> [Exercise brief]:
Each line of the data below from the one holding "intros Hf Ht." to the one holding "intros j t.", inclusive, is to be reproduced exactly; no other line belongs in the answer.

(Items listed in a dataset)
Lemma newFileCacheStore_named now max names files :
  (∀ name k e, HasSuffix name fileCacheEntrySuffix = true → readEnvelope files name = Some (k, e) → named k name) →
  store_named (fsStore (newFileCacheStore now max names files)) ∧ fsFiles (newFileCacheStore now max names files) ⊆ files.
Proof.
  intros Hfiles. unfold newFileCacheStore. induction names as [|name names IH] using rev_ind.
  { cbn. split; [|done]. split; [by intros k r|by intros r ?%elem_of_nil]. }
  rewrite foldl_app. cbn [foldl]. destruct (foldl _ _ names) as [st fl]. cbn in IH. destruct IH as [Hn Hsub].
  unfold rebuildFile. destruct (HasSuffix name fileCacheEntrySuffix) eqn:Hsuf; cbn [negb]; [|done]. cbn [fsStore fsFiles].
  assert (Hdrop : store_named st ∧ (if rm name then delete name fl else fl) ⊆ files).
  { split; [done|]. case_goal; [|done]. etrans; [apply delete_subseteq|done]. }
  destruct (readEnvelope fl name) as [[k e]|] eqn:Hr; [|done]. destruct (servable now e); cbn [negb]; [|done]. split; [|done].
  apply indexFile_named; [|done]. apply (Hfiles name k e); [done|]. apply readEnvelope_Some in Hr as (data & Hd & Hdec).
  apply readEnvelope_Some. exists data. split; [by eapply lookup_weaken|done].
Qed.

End shared.

(** A file for a key: its own, or one that others filled for it. *)
Definition foreign_named (foreign : list string) (k name : string) : Prop :=
  HasSuffix name fileCacheEntrySuffix = true ∧
  (name = filenameForKey k ∨ ∃ data e, data ∈ foreign ∧ decodeCacheEnvelope data = Some (k, Some e)).

Definition shared_task (wr : list (string * CacheEntry)) (foreign : list string) (files : gmap string string) (t : FileTask) : Prop :=
  match t with FRead key filename => foreign_named foreign key filename | _ => task_fine wr files t end.

(** What reads as an entry was put there by others, or set under its key. *)
Definition files_ok (wr : list (string * CacheEntry)) (foreign : list string) (files : gmap string string) : Prop :=
  ∀ name data k e, files !! name = Some data → HasSuffix name fileCacheEntrySuffix = true → decodeCacheEnvelope data = Some (k, Some e) →
  data ∈ foreign ∨ name = filenameForKey k ∧ (k, e) ∈ wr.

Record shared_ok (wr : list (string * CacheEntry)) (foreign : list string) (fs : FileStore) (ts : gmap nat FileTask) : Prop := {
  so_files : files_ok wr foreign (fsFiles fs);
  so_named : store_named (foreign_named foreign) (fsStore fs);
  so_tasks i t : ts !! i = Some t → shared_task wr foreign (fsFiles fs) t;
  so_temps i j ti tj temp : ts !! i = Some ti → ts !! j = Some tj → temp_of ti = Some temp → temp_of tj = Some temp → i = j }.

Lemma foreign_named_suffix foreign k name : foreign_named foreign k name → HasSuffix name fileCacheEntrySuffix = true.
Proof. by intros [? _]. Qed.

Lemma files_ok_sub wr foreign files files' : files' ⊆ files → files_ok wr foreign files → files_ok wr foreign files'.
Proof. intros Hsub Hok name data k e Hd. apply (Hok name data k e). by eapply lookup_weaken. Qed.

Lemma shared_temp wr foreign files t temp :
  shared_task wr foreign files t → temp_of t = Some temp → HasSuffix temp fileCacheEntrySuffix = false ∧ is_Some (files !! temp).
Proof. destruct t; try done; apply task_temp. Qed.

Lemma shared_task_files wr foreign files files' t :
  (∀ name, HasSuffix name fileCacheEntrySuffix = false → files' !! name = files !! name) →
  shared_task wr foreign files t → shared_task wr foreign files' t.
Proof.
  intros Hf Ht. destruct t; [done|apply (task_fine_files _ files); [|done]; intros tmp Htemp; destruct (shared_temp _ _ _ _ _ Ht Htemp); by apply Hf..].
Qed.

(** An operation of the store. *)
Lemma shared_ok_narrows wr foreign fs fs' ts :
  shared_ok wr foreign fs ts → narrows (foreign_named foreign) fs fs' → shared_ok wr foreign fs' ts.
Proof.
  intros [Hf Hn Ht Htemps] Hnar. destruct (Hnar Hn) as [Hn' [Hsub Hsame]]. split; [by eapply files_ok_sub|done| |done].
  intros i t Hi. eapply shared_task_files; [done|by eapply Ht].
Qed.

(** Others at work on the files of entries. *)
Lemma shared_ok_entries wr foreign foreign' fs ts files' :
  shared_ok wr foreign fs ts → foreign ⊆ foreign' → files_ok wr foreign' files' →
  (∀ name, HasSuffix name fileCacheEntrySuffix = false → files' !! name = fsFiles fs !! name) →
  shared_ok wr foreign' (with_files files' fs) ts.
Proof.
  intros [Hf Hn Ht Htemps] Hsub Hf' Hsame.
  assert (Hmore : ∀ k name, foreign_named foreign k name → foreign_named foreign' k name).
  { intros k name [? [?|(data & e & ? & ?)]]; (split; [done|]); [by left|right; eauto]. }
  split; [done| | |done].
  - destruct Hn as [Hr Ho]. split; [|by intros r Hr'%Ho; apply Hmore]. intros k r Hk. destruct (Hr k r Hk). auto.
  - intros i t Hi. specialize (Ht i t Hi). destruct t; [by apply Hmore|by eapply (shared_task_files _ foreign')..].
Qed.

(** A task moves on, and works on its temporary file, or renames it into place. *)
Lemma shared_ok_move wr foreign fs ts i t' files' :
  shared_ok wr foreign fs ts → files_ok wr foreign files' →
  (∀ name, HasSuffix name fileCacheEntrySuffix = false → (∀ t, ts !! i = Some t → temp_of t ≠ Some name) →
     is_Some (fsFiles fs !! name) → files' !! name = fsFiles fs !! name) →
  (∀ x, t' = Some x → shared_task wr foreign files' x ∧
     ∀ temp, temp_of x = Some temp → (∃ t, ts !! i = Some t ∧ temp_of t = Some temp) ∨ fsFiles fs !! temp = None) →
  shared_ok wr foreign (with_files files' fs) (partial_alter (λ _, t') i ts).
Proof.
  intros [Hf Hn Ht Htemps] Hf' Hkeep Hnew.
  assert (Hlook : ∀ j t, partial_alter (λ _, t') i ts !! j = Some t → (j = i ∧ t' = Some t) ∨ (j ≠ i ∧ ts !! j = Some t)).
  { intros j t. destruct (decide (j = i)) as [->|Hne]; [rewrite lookup_partial_alter_eq; auto|rewrite lookup_partial_alter_ne by done; auto]. }
  assert (Hother : ∀ j t temp, j ≠ i → ts !! j = Some t → temp_of t = Some temp → ∀ ti, ts !! i = Some ti → temp_of ti ≠ Some temp).
  { intros j t temp Hne Hj Htj ti Hi Hti. by apply Hne, (Htemps j i t ti temp). }
  split; cbn [fsStore fsFiles with_files]; try done.
  - intros j t [[-> Heq]|[Hne Hj]]%Hlook; [by apply Hnew|]. pose proof (Ht j t Hj) as Hj'. destruct t; [done|apply (task_fine_files _ (fsFiles fs)); [|done];
      intros tmp Htemp; destruct (shared_temp _ _ _ _ _ Hj' Htemp) as [Hsuf Hsome]; apply Hkeep; [done|by eapply Hother|done]..].
  - assert (Hmine : ∀ j t x temp, j ≠ i → ts !! j = Some t → t' = Some x → temp_of t = Some temp → temp_of x = Some temp → False).
    { intros j t x temp Hne Hj Hx Htj Htx. destruct (Hnew x Hx) as [_ Hx']. destruct (Hx' temp Htx) as [(ti & Hi & Hti)|Hnone].
      - by eapply Hother.
      - destruct (shared_temp _ _ _ _ _ (Ht j t Hj) Htj) as [_ [? Hsome]]. congruence. }
    intros j1 j2 t1 t2 temp [[-> H1]|[Hne1 H1]]%Hlook [[-> H2]|[Hne2 H2]]%Hlook Htemp1 Htemp2; [done| | |by eapply Htemps]; exfalso; eauto.
Qed.

(** The same, for a step that touches no file. *)
Lemma shared_ok_task wr foreign fs ts i t' :
  shared_ok wr foreign fs ts → (∀ x, t' = Some x → shared_task wr foreign (fsFiles fs) x ∧ temp_of x = None) →
  shared_ok wr foreign fs (partial_alter (λ _, t') i ts).
Proof.
  intros Hok Hnew. destruct fs as [s files]. apply (shared_ok_move _ _ (mkFS s files) ts i t' files); [done|apply Hok|done|].
  intros x Hx. destruct (Hnew x Hx) as [? Hnone]. split; [done|]. by rewrite Hnone.
Qed.

(** The same, for work on the task's temporary file. *)
Lemma shared_ok_temp wr foreign fs ts i t t' temp files' :
  shared_ok wr foreign fs ts → ts !! i = Some t → HasSuffix temp fileCacheEntrySuffix = false →
  temp_of t = Some temp ∨ fsFiles fs !! temp = None →
  (∀ name, name ≠ temp → files' !! name = fsFiles fs !! name) →
  (∀ x, t' = Some x → shared_task wr foreign files' x ∧ ∀ temp', temp_of x = Some temp' → temp' = temp) →
  shared_ok wr foreign (with_files files' fs) (partial_alter (λ _, t') i ts).
Proof.
  intros Hok Hi Hsuf Hmine Hother Hnew. apply shared_ok_move; [done| | |].
  - intros name d k e Hd Hs. apply (so_files _ _ _ _ Hok name d); [|done]. rewrite <-Hother; [done|]. intros ->. congruence.
  - intros name _ Hn Hsome. apply Hother. intros ->. destruct Hmine as [Ht|Hnone]; [by apply (Hn _ Hi)|]. rewrite Hnone in Hsome. by destruct Hsome.
  - intros x Hx. destruct (Hnew x Hx) as [Hf Ht']. split; [done|]. intros temp' ->%Ht'. destruct Hmine as [?|?]; [left; eauto|by right].
Qed.

Lemma shared_ok_more wr wr' foreign fs ts : wr ⊆ wr' → shared_ok wr foreign fs ts → shared_ok wr' foreign fs ts.
Proof.
  intros Hsub [Hf Hn Ht Htemps]. split; try done.
  - intros name data k e Hd Hsuf Hdec. destruct (Hf name data k e Hd Hsuf Hdec) as [?|[? ?]]; [by left|right; auto].
  - intros i t Hi. specialize (Ht i t Hi). destruct t; cbn in *; naive_solver.
Qed.

Lemma shared_task_step_ok wr foreign fs ts i t fs' t' ev :
  shared_ok wr foreign fs ts → ts !! i = Some t → file_task_step fs t fs' t' ev → shared_ok wr foreign fs' (partial_alter (λ _, t') i ts).
Proof.
  intros Hok Hi Htask. pose proof (so_tasks _ _ _ _ Hok i t Hi) as Ht. pose proof (foreign_named_suffix foreign) as Hnamed.
  destruct Htask as [key filename k e Hread|key filename Hread|key|key e|key e temp data Henc Hfresh Hpre Hsuf|key e temp data part|key e temp data|
    key e temp data|key e temp data|key e temp data written Hw|now key e].
  - by apply shared_ok_task.
  - apply shared_ok_task; [done|]. by intros x [= <-].
  - apply shared_ok_task; [|done]. eapply shared_ok_narrows; [done|]. by apply forgetFile_narrows.
  - by apply shared_ok_task.
  - apply (shared_ok_temp _ _ _ _ _ _ _ temp _ Hok Hi); [done|by right|intros name ?; by rewrite lookup_insert_ne|].
    intros x [= <-]. cbn. rewrite lookup_insert_eq. split; [eauto|]. by intros temp' [= <-].
  - destruct (shared_temp _ _ _ _ _ Ht eq_refl) as [Hsuf _].
    apply (shared_ok_temp _ _ _ _ _ _ _ temp _ Hok Hi); [done|by left|intros name ?; by rewrite lookup_insert_ne|done].
  - destruct (shared_temp _ _ _ _ _ Ht eq_refl) as [Hsuf _].
    apply (shared_ok_temp _ _ _ _ _ _ _ temp _ Hok Hi); [done|by left|intros name ?; by rewrite lookup_delete_ne|done].
  - destruct (shared_temp _ _ _ _ _ Ht eq_refl) as [Hsuf _].
    apply (shared_ok_temp _ _ _ _ _ _ _ temp _ Hok Hi); [done|by left|intros name ?; by rewrite lookup_insert_ne|].
    destruct Ht as (Hin & Henc & _). intros x [= <-]. cbn. rewrite lookup_insert_eq. split; [done|]. by intros temp' [= <-].
  - destruct (shared_temp _ _ _ _ _ Ht eq_refl) as [Hsuf _].
    apply (shared_ok_temp _ _ _ _ _ _ _ temp _ Hok Hi); [done|by left|intros name ?; by rewrite lookup_delete_ne|done].
  - destruct Ht as (Hin & Henc & Hsuf & Htemp). rewrite Htemp in Hw. injection Hw as <-. pose proof (decode_encode _ _ _ Henc) as Hdec0.
    apply shared_ok_move; [done| | |by intros x [= <-]].
    + intros name d k' e' [[<- <-]|[_ [_ Hd]%lookup_delete_Some]]%lookup_insert_Some Hs Hdec; [|by apply (so_files _ _ _ _ Hok name d)].
      rewrite Hdec0 in Hdec. injection Hdec as <- <-. by right.
    + intros name Hname Hnot _. rewrite lookup_insert_ne by (intros <-; by rewrite filenameForKey_suffix in Hname).
      apply lookup_delete_ne. intros <-. by apply (Hnot _ Hi).
  - apply shared_ok_task; [|done]. eapply shared_ok_narrows; [done|]. apply storeFile_narrows; [done|].
    split; [apply filenameForKey_suffix|by left].
Qed.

> [Task output]:
  intros Hf Ht. destruct t; [done|apply (task_fine_files _ files); [|done]; intros tmp Htemp; destruct (shared_temp _ _ _ _ _ Ht Htemp); by apply Hf..].
Qed.

(** An operation of the store. *)
Lemma shared_ok_narrows wr foreign fs fs' ts :
  shared_ok wr foreign fs ts → narrows (foreign_named foreign) fs fs' → shared_ok wr foreign fs' ts.
Proof.
  intros [Hf Hn Ht Htemps] Hnar. destruct (Hnar Hn) as [Hn' [Hsub Hsame]]. split; [by eapply files_ok_sub|done| |done].
  intros i t Hi. eapply shared_task_files; [done|by eapply Ht].
Qed.

(** Others at work on the files of entries. *)
Lemma shared_ok_entries wr foreign foreign' fs ts files' :
  shared_ok wr foreign fs ts → foreign ⊆ foreign' → files_ok wr foreign' files' →
  (∀ name, HasSuffix name fileCacheEntrySuffix = false → files' !! name = fsFiles fs !! name) →
  shared_ok wr foreign' (with_files files' fs) ts.
Proof.
  intros [Hf Hn Ht Htemps] Hsub Hf' Hsame.
  assert (Hmore : ∀ k name, foreign_named foreign k name → foreign_named foreign' k name).
  { intros k name [? [?|(data & e & ? & ?)]]; (split; [done|]); [by left|right; eauto]. }
  split; [done| | |done].
  - destruct Hn as [Hr Ho]. split; [|by intros r Hr'%Ho; apply Hmore]. intros k r Hk. destruct (Hr k r Hk). auto.
  - intros i t Hi. specialize (Ht i t Hi). destruct t; [by apply Hmore|by eapply (shared_task_files _ foreign')..].
Qed.

(** A task moves on, and works on its temporary file, or renames it into place. *)
Lemma shared_ok_move wr foreign fs ts i t' files' :
  shared_ok wr foreign fs ts → files_ok wr foreign files' →
  (∀ name, HasSuffix name fileCacheEntrySuffix = false → (∀ t, ts !! i = Some t → temp_of t ≠ Some name) →
     is_Some (fsFiles fs !! name) → files' !! name = fsFiles fs !! name) →
  (∀ x, t' = Some x → shared_task wr foreign files' x ∧
     ∀ temp, temp_of x = Some temp → (∃ t, ts !! i = Some t ∧ temp_of t = Some temp) ∨ fsFiles fs !! temp = None) →
  shared_ok wr foreign (with_files files' fs) (partial_alter (λ _, t') i ts).
Proof.
  intros [Hf Hn Ht Htemps] Hf' Hkeep Hnew.
  assert (Hlook : ∀ j t, partial_alter (λ _, t') i ts !! j = Some t → (j = i ∧ t' = Some t) ∨ (j ≠ i ∧ ts !! j = Some t)).
  { intros j t. destruct (decide (j = i)) as [->|Hne]; [rewrite lookup_partial_alter_eq; auto|rewrite lookup_partial_alter_ne by done; auto]. }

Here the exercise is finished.